While the first volume had ‘Enclosures,’ the second volume looks forward with ‘Continuings.’ Friedrich W. Block examines various paratexts supplementing collections and archives, finding that electronic literature ‘continues to form itself anew on the grounds of openness and potentiality’ (2020b: 398). Matthew Kirschenbaum’s ‘ELO and the Electric Light Orchestra: Electronic Literature Lessons from Prog Rock’ does exactly what it says on the tin: the essay is a rollicking yet thoughtful comparison between Jeff Lynne’s band and the literary discipline, laying out a roadmap balancing innovation and surprise with maintenance and repair. In another reflective piece, Eugenio Tisselli considers his departure and subsequent reconnection with the electronic literature community. The embodied, extractive and environmental costs of digital living are carefully identified by Tisselli, who then looks for ways to incorporate displaced and exploited communities into his own creative practice. Stuart Moulthorp then considers the ethics of studying digital creativity at a time when fake news, toxicity, and trolling dominate the discourse. Paraphrasing Allen Ginsberg’s ‘Howl’ (1956), Moulthorp concludes that ‘we are mutually in the soup, good and bad alike’ (2020b: 427). Work must continue, but with an objective critical distance to the flaws of platforms and technologies we are all ensconced in.

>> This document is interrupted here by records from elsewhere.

Lemma aggregate_samples_nonneg (self : ThermalControl) (curve : list Q) :
  aggregate self = OK curve -> Forall (fun v => 0 <= v) curve.
Proof.
  intros H. apply Forall_forall. intros v Hv.
  apply list_elem_of_lookup in Hv as [i Hi].
  assert (Hlt : (i < length (temperature self))%nat).
  { rewrite <- (aggregate_length self curve H). eapply lookup_lt_Some. exact Hi. }
  apply lookup_lt_is_Some in Hlt as [x Hx].
  destruct (aggregate_sample self curve i x H Hx)
    as (ed & edd & v' & Hed & Hedd & Hv' & _ & e & r & Hstr).
  assert (v' = v) by congruence. subst.
  eapply rule_strength_nonneg; eassumption.
Qed.

(** X15.  The aggregated curve has a sample for every temperature sample and no
    negative sample, so its sum is not negative, and the sum is zero only
    when every sample is. *)
Theorem aggregate_nonneg (self : ThermalControl) (curve : list Q) :
  aggregate self = OK curve ->
  length curve = length (temperature self)
  /\ Forall (fun v => 0 <= v) curve
  /\ 0 <= np_sum curve
  /\ (np_sum curve == 0 <-> Forall (fun v => v == 0) curve).
Proof.
  intros H. pose proof (aggregate_samples_nonneg self curve H) as Hpos.
  split; [now apply aggregate_length|]. split; [exact Hpos|].
  split; [now apply np_sum_nonneg|now apply np_sum_zero].
Qed.

Lemma aggregate_nonneg_witness :
  exists thermal curve,
    main_setup 25 0 2 = OK thermal
    /\ aggregate thermal = OK curve
    /\ length curve = length (temperature thermal)
    /\ Forall (fun v => 0 <= v) curve
    /\ 0 <= np_sum curve
    /\ (np_sum curve == 0 <-> Forall (fun v => v == 0) curve).
Proof.
  do 2 eexists. split; [vm_compute; reflexivity|].
  apply and_from_left; [vm_compute; reflexivity|].
  apply aggregate_nonneg.
Defined.

(** ** The centre of gravity *)

Lemma weighted_sum_bounds (lo hi : Q) (w : list Q) :
  forall xs : list Q,
    length w = length xs ->
    Forall (fun v => 0 <= v) w ->
    Forall (fun x => lo <= x /\ x <= hi) xs ->
    lo * np_sum w <= np_sum (zip_with Qmult w xs)
    /\ np_sum (zip_with Qmult w xs) <= hi * np_sum w.
Proof.
  induction w as [|w0 w IH]; intros xs Hlen Hw Hxs.
  - cbn. split; unfold np_sum; cbn; lra.
  - destruct xs as [|x0 xs]; [discriminate Hlen|].
    inversion_clear Hw as [|? ? Hw0 Hw']. inversion_clear Hxs as [|? ? [Hlo Hhi] Hxs'].
    destruct (IH xs ltac:(cbn in Hlen; lia) Hw' Hxs') as [IHlo IHhi].
    cbn [zip_with]. rewrite !np_sum_cons.
    pose proof (Qmult_le_compat_r _ _ _ Hlo Hw0).
    pose proof (Qmult_le_compat_r _ _ _ Hhi Hw0).
    split; lra.
Qed.

Lemma centre_of_gravity_bounds (lo hi : Q) (self : ThermalControl) (curve : list Q) :
  two_decimals lo -> two_decimals hi ->
  Forall (fun x => lo <= x /\ x <= hi) (temperature self) ->
  aggregate self = OK curve -> ~ np_sum curve == 0 ->
  lo <= centre_of_gravity self curve /\ centre_of_gravity self curve <= hi.
Proof.
  intros Hlo Hhi Hxs Hagg Hnz.
  pose proof (aggregate_samples_nonneg self curve Hagg) as Hpos.
  pose proof (aggregate_length self curve Hagg) as Hlen.
  pose proof (np_sum_nonneg curve Hpos) as Hsum.
  assert (Hden : 0 < np_sum curve).
  { destruct (Qlt_le_dec 0 (np_sum curve)) as [?|Hle]; [assumption|].
    exfalso. apply Hnz. lra. }
  destruct (weighted_sum_bounds lo hi curve (temperature self) Hlen Hpos Hxs) as [Hl Hh].
  unfold centre_of_gravity.
  set (q := np_sum (zip_with Qmult curve (temperature self)) / np_sum curve).
  assert (Hq1 : lo <= q) by (apply Qle_shift_div_l; [exact Hden|exact Hl]).
  assert (Hq2 : q <= hi) by (apply Qle_shift_div_r; [exact Hden|exact Hh]).
  pose proof (round2_fixed lo Hlo). pose proof (round2_fixed hi Hhi).
  pose proof (round2_mono lo q Hq1). pose proof (round2_mono q hi Hq2).
  split; lra.
Qed.

(** The crisp output stays within the range of the temperature samples:
    when the samples lie between two bounds of at most two decimals and
    the stored [COG] does, the [COG] after [calculate_change] does. *)
Lemma calculate_change_COG_bounds (lo hi : Q) (self self' : ThermalControl) (action : string) :
  two_decimals lo -> two_decimals hi ->
  Forall (fun x => lo <= x /\ x <= hi) (temperature self) ->
  lo <= COG self /\ COG self <= hi ->
  calculate_change self = OK (self', action) ->
  lo <= COG self' /\ COG self' <= hi.
Proof.
  intros Hlo Hhi Hxs Hcog H.
  apply calculate_change_result in H
    as (curve & Hagg & [(_ & -> & _)|(Hnz & new_temp & _ & ->)]).
  - exact Hcog.
  - cbn [COG set_environment_temp set_COG].
    now apply centre_of_gravity_bounds.
Qed.

(** ** One turn of the loop *)

(** A turn that returns: the inference returned, [q] was up, and the
    controller is the one after the inference with its errors, its target
    and its history updated in that order. *)
Lemma loop_body_result (thermal thermal' : ThermalControl) (k : keys) (action : string) :
  loop_body thermal k = OK (thermal', action) ->
  exists inferred oldest rest,
    calculate_change thermal = OK (inferred, action)
    /\ q_pressed k = false
    /\ temperature_history inferred = oldest :: rest
    /\ thermal' =
         set_temperature_history (keyed inferred k)
           (rest ++ [environment_temp inferred]).
Proof.
  intros H. unfold loop_body in H.
  apply bind_OK_inv in H as ([inferred a] & Hcc & H). cbn beta iota zeta in H.
  apply bind_OK_inv in H as (after_keys & Hkey & H).
  apply bind_OK_inv in H as (recorded & Hrec & H).
  inversion H; subst; clear H.
  unfold check_key in Hkey. destruct (q_pressed k) eqn:Hq; [discriminate Hkey|].
  inversion Hkey; subst; clear Hkey.
  unfold record_history in Hrec.
  exists inferred. unfold keyed.
  destruct (c_pressed k) as [[v|]|]; cbn in Hrec;
    destruct (temperature_history inferred) as [|oldest rest] eqn:Hh;
    try discriminate Hrec; inversion Hrec; subst; clear Hrec;
    exists oldest, rest; repeat split; first [assumption|reflexivity].
Qed.

(** X16.  A turn of the loop leaves the errors of the temperature it ends with
    against the target it started with: a target typed at the prompt is
    stored, and enters the errors one turn later. *)
Theorem loop_body_errors (thermal thermal' : ThermalControl) (k : keys) (action : string) :
  loop_body thermal k = OK (thermal', action) ->
  previous_error thermal' = current_error thermal
  /\ current_error thermal' = target_temp thermal - environment_temp thermal'
  /\ change_error thermal' = previous_error thermal' - current_error thermal'
  /\ target_temp thermal' = target_after k (target_temp thermal)
  /\ (current_error thermal == target_temp thermal - environment_temp thermal ->
      change_error thermal' == environment_temp thermal' - environment_temp thermal).
Proof.
  intros H. apply loop_body_result in H
    as (inferred & oldest & rest & Hcc & _ & _ & ->).
  unfold keyed, target_after.
  apply calculate_change_result in Hcc
    as (curve & _ & [(_ & -> & _)|(_ & new_temp & _ & ->)]);
    destruct (c_pressed k) as [[v|]|]; cbn;
    repeat split; try reflexivity; intros Hinv; rewrite Hinv; ring.
Qed.

Lemma loop_body_errors_witness :
  exists thermal thermal',
    main_setup 25 0 2 = OK thermal
    /\ loop_body thermal {| c_pressed := Some (Some 30); q_pressed := false |}
       = OK (thermal', "heater")
    /\ previous_error thermal' = current_error thermal
    /\ current_error thermal' = target_temp thermal - environment_temp thermal'
    /\ change_error thermal' = previous_error thermal' - current_error thermal'
    /\ target_temp thermal'
       = target_after {| c_pressed := Some (Some 30); q_pressed := false |}
           (target_temp thermal)
    /\ (current_error thermal == target_temp thermal - environment_temp thermal ->
        change_error thermal' == environment_temp thermal' - environment_temp thermal).
Proof.
  do 2 eexists. split; [vm_compute; reflexivity|].
  apply and_from_left; [vm_compute; reflexivity|].
  apply loop_body_errors.
Defined.

(** ** Runs *)

Lemma run_invariant (P : ThermalControl -> Prop) :
  (forall thermal k thermal' action,
      P thermal -> loop_body thermal k = OK (thermal', action) -> P thermal') ->
  forall input thermal states,
    P thermal -> run thermal input = OK states -> Forall P states.
Proof.
  intros Hstep. induction input as [|k input IH]; intros thermal states HP H; cbn in H.
  - inversion H. constructor.
  - apply bind_OK_inv in H as ([thermal' a] & Hbody & H). cbn beta iota in H.
    apply bind_OK_inv in H as (states' & Hrun & H). inversion H; subst; clear H.
    pose proof (Hstep _ _ _ _ HP Hbody) as HP'.
    constructor; [exact HP'|]. now apply (IH thermal').
Qed.

(** X17.  A run that returns saw [q] up at every turn. *)
Theorem run_without_quit (input : list keys) :
  forall (thermal : ThermalControl) (states : list ThermalControl),
    run thermal input = OK states ->
    Forall (fun k => q_pressed k = false) input.
Proof.
  induction input as [|k input IH]; intros thermal states H; [constructor|].
  cbn in H. apply bind_OK_inv in H as ([thermal' a] & Hbody & H). cbn beta iota in H.
  apply bind_OK_inv in H as (states' & Hrun & _).
  apply loop_body_result in Hbody as (_ & _ & _ & _ & Hq & _).
  constructor; [exact Hq|]. now apply (IH thermal' states').
Qed.
Lemma Erase_eval σ this b cap l1 d l2 :
  is_vec σ this (Ptr b 0) cap (l1 ++ d :: l2) →
  Vector.Erase this (Ptr b (length l1)) σ
  = match (shift_run d l2).2 with
    | None =>
        Done (Ptr b (length l1))
          (mkState (<[b:=vec_cells cap (l1 ++ l2)]> (blocks σ))
             (<[this:=mkVector (mkRawMemory (Ptr b 0) cap) (length (l1 ++ l2))]> (vecs σ))
             (raws σ) (leaked σ))
    | Some e =>
        Thrown e (set_blocks (insert b (vec_cells cap (l1 ++ (shift_run d l2).1))) σ)
    end.
Proof.
  intros Hvec. pose proof Hvec as (Hv & Hle & Hlim & _ & Hb).
  rewrite length_app in Hle, Hv. simpl in Hle, Hv.
  unfold Vector.Erase, Vector.begin, Vector.end_, RawMemory.GetAddress.
  do 3 mstep. rewrite bind_ret_l.
  erewrite bind_done by (apply assert_ok, position_ok; lia).
  do 2 mstep. rewrite bind_ret_l.
  unfold std_move. rewrite !bind_assoc.
  erewrite bind_done by (apply ptr_diff_same; lia).
  replace (length l1 + S (length l2) - (length l1 + 1)) with (length l2) by lia.
  assert (Hcells : ∀ ys, vec_cells cap (l1 ++ ys)
                   = (Live <$> l1) ++ (Live <$> ys)
                     ++ replicate (cap - length (l1 ++ ys)) Raw).
  { intros ys. unfold vec_cells. by rewrite fmap_app, <-app_assoc. }
  rewrite Hcells in Hb.
  unfold bind at 1.
  rewrite (move_n_assign_shift l2 d σ b (length l1) _ _ Hb) by (by rewrite length_fmap).
  cbv zeta.
  pose proof (shift_run_length l2 d) as Hlen.
  destruct (shift_run d l2).2 as [e|] eqn:Hrun.
  - f_equal. f_equal. rewrite Hcells. rewrite !length_app, Hlen. done.
  - destruct (shift_run_ok l2 d Hrun) as [r Hr]. rewrite Hr.
    do 3 mstep.
    rewrite size_sub_le by lia.
    erewrite bind_done by (eapply plus_data; [lookup_tac | simpl; lia]). simpl.
    erewrite bind_done.
    2:{ eapply (destroy_at_app _ b _ ((Live <$> l1) ++ (Live <$> l2)) r).
        - simpl. rewrite lookup_insert_eq. rewrite fmap_app, <-!app_assoc. done.
        - rewrite length_app, !length_fmap. lia. }
    unfold ret. f_equal.
    assert (Hfin : ((Live <$> l1) ++ (Live <$> l2))
                   ++ Raw :: replicate (cap - length (l1 ++ d :: l2)) Raw
                   = vec_cells cap (l1 ++ l2)).
    { unfold vec_cells. rewrite fmap_app. f_equal. rewrite !length_app. simpl.
      replace (cap - (length l1 + length l2))
        with (S (cap - (length l1 + S (length l2)))) by lia. done. }
    rewrite Hfin.
    replace (length l1 + S (length l2) - 1) with (length (l1 ++ l2))
      by (rewrite length_app; lia).
    state_eq_tac.
Qed.
End EraseSpec.

(** ** Copy assignment *)

Section CopyAssignSpec.
Context `{Platform} {T : Type} `{Element T}.
Implicit Types (σ : state T) (xs ys : list T).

The second volume ends with a selected annotated bibliography that is important to scholars carefully following up on the plethora of citations and references used throughout the previous 850+ pages. For those looking for an entry into the field of electronic literature and criticism, another collaboration between Tabbi and Bloomsbury—The Bloomsbury Handbook of Electronic Literature (2018)—offers more thematic entry points. Yet while Post-Digital may be a retrospective of electronic book review’s ‘alternative history’ to the digital humanities, the broad and diverse nature of the essays within have inaugural implications for researchers picking up the challenges first identified by ebr (2020a: 9). Editor Joseph Tabbi attests to the continued relevance and importance of these discussions, believing Post-Digital represents a ‘sustained reflection on the field constructions that individual ebr authors […] have gone on to achieve’ (2020a: 5). Readers of ebr and Post-Digital have big shoes to fill.
Competing Interests
The author declares that they have no competing interests.